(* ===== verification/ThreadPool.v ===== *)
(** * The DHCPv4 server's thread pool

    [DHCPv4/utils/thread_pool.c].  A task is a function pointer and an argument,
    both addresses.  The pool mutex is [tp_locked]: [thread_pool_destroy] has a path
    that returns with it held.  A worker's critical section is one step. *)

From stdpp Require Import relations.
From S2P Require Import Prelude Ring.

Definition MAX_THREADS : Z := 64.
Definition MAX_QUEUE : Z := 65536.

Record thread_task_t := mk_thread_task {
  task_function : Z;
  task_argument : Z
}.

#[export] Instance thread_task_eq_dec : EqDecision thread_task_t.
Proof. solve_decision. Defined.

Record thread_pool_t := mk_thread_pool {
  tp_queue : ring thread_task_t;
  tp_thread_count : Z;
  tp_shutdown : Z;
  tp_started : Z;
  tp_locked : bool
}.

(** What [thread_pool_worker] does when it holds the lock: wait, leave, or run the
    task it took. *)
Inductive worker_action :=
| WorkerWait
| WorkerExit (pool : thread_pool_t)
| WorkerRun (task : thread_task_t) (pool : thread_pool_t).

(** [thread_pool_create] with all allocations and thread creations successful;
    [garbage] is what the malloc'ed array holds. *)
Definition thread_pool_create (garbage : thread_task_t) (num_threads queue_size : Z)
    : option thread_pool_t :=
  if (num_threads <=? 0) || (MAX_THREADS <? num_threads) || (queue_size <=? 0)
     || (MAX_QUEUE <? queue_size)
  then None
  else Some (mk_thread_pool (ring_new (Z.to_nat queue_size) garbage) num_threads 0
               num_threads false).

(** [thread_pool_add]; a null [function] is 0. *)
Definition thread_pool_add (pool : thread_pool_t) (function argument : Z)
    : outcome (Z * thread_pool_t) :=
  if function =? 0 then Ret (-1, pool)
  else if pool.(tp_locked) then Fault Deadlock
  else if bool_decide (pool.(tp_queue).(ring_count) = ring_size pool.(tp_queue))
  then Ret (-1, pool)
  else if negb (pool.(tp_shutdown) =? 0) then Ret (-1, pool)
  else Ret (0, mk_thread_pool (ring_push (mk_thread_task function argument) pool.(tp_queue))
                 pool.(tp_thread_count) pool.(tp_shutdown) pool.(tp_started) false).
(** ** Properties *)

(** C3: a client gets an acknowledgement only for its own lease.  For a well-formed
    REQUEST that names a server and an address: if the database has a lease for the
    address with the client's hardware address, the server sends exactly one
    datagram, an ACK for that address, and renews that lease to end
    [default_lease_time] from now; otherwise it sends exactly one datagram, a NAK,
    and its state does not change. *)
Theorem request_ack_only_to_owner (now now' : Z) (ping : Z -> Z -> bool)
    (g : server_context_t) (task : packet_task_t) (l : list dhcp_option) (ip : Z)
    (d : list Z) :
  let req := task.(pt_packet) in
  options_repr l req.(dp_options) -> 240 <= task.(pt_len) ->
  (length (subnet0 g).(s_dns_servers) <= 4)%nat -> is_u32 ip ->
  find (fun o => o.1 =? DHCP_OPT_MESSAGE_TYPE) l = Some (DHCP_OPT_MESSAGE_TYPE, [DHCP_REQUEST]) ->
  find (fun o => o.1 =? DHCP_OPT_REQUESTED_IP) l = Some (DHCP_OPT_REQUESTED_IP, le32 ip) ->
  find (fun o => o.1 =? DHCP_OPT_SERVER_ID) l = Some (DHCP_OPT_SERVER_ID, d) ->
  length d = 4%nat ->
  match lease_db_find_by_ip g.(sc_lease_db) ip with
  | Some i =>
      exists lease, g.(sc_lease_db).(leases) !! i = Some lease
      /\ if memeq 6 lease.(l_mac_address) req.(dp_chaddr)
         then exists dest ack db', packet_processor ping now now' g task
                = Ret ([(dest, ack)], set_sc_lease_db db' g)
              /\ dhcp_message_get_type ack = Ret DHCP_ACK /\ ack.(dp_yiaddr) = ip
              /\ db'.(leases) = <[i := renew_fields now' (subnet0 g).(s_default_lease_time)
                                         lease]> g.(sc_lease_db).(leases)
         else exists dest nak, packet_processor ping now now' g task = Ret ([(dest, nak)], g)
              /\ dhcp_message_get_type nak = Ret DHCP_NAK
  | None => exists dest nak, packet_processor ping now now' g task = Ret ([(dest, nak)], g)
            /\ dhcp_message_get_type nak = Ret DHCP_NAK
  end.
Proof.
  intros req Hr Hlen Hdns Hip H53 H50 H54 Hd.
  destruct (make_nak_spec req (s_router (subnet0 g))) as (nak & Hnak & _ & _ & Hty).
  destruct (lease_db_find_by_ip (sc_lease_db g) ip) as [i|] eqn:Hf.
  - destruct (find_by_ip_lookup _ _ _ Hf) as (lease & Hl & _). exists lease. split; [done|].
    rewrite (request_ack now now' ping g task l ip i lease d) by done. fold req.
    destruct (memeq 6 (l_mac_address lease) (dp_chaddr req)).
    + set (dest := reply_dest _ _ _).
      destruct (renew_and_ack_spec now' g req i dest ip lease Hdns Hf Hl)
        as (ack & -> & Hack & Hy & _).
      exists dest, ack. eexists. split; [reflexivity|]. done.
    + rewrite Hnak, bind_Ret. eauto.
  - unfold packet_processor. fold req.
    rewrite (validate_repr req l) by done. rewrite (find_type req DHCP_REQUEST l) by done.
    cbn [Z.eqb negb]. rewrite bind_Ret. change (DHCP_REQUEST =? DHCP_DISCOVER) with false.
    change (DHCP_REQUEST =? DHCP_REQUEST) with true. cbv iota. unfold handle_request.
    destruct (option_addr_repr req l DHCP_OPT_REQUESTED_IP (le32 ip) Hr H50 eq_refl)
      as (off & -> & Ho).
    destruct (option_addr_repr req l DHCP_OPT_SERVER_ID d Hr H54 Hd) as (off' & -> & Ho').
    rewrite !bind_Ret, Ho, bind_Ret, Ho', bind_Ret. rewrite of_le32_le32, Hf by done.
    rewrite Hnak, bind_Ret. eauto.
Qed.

---*---

What to do ▸
For the lines above, output exactly those from the line containing "intros req Hr Hlen Hdns Hip H53 H50 H54 Hd." through the line containing "rewrite (validate_repr req", and skip the others.

Answer to this problem ▸
  intros req Hr Hlen Hdns Hip H53 H50 H54 Hd.
  destruct (make_nak_spec req (s_router (subnet0 g))) as (nak & Hnak & _ & _ & Hty).
  destruct (lease_db_find_by_ip (sc_lease_db g) ip) as [i|] eqn:Hf.
  - destruct (find_by_ip_lookup _ _ _ Hf) as (lease & Hl & _). exists lease. split; [done|].
    rewrite (request_ack now now' ping g task l ip i lease d) by done. fold req.
    destruct (memeq 6 (l_mac_address lease) (dp_chaddr req)).
    + set (dest := reply_dest _ _ _).
      destruct (renew_and_ack_spec now' g req i dest ip lease Hdns Hf Hl)
        as (ack & -> & Hack & Hy & _).
      exists dest, ack. eexists. split; [reflexivity|]. done.
    + rewrite Hnak, bind_Ret. eauto.
  - unfold packet_processor. fold req.
    rewrite (validate_repr req l) by done. rewrite (find_type req DHCP_REQUEST l) by done.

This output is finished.